BEGIN Extracted records

(** "+" finds no topic that comes after one that starts with "$" in the
    index *)
Lemma plus_stops_at_dollar :
  on_new (insert_or_assign [x24] 1;; insert_or_assign [x61] 2;; find [x2b]) = Some [].
Proof. by vm_compute. Qed.

(** a topic with a wildcard is refused after the levels before the wildcard
    were created *)
Lemma refused_topic_leaves_nodes :
  match make_retained_topic_map with
  | Return _ m =>
    match insert_or_assign [x61; x2f; x2b] 1 m with
    | Throw no_wildcards_allowed m => map_size m = 0 /\ internal_size m = 2
    | _ => False
    end
  | _ => False
  end.
Proof. by vm_compute. Qed.
End examples.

END Extracted records

## Required work
In the entries above, identify every line with the word "match". Copy those lines.

## Task answer
  match make_retained_topic_map with
    match insert_or_assign [x61; x2f; x2b] 1 m with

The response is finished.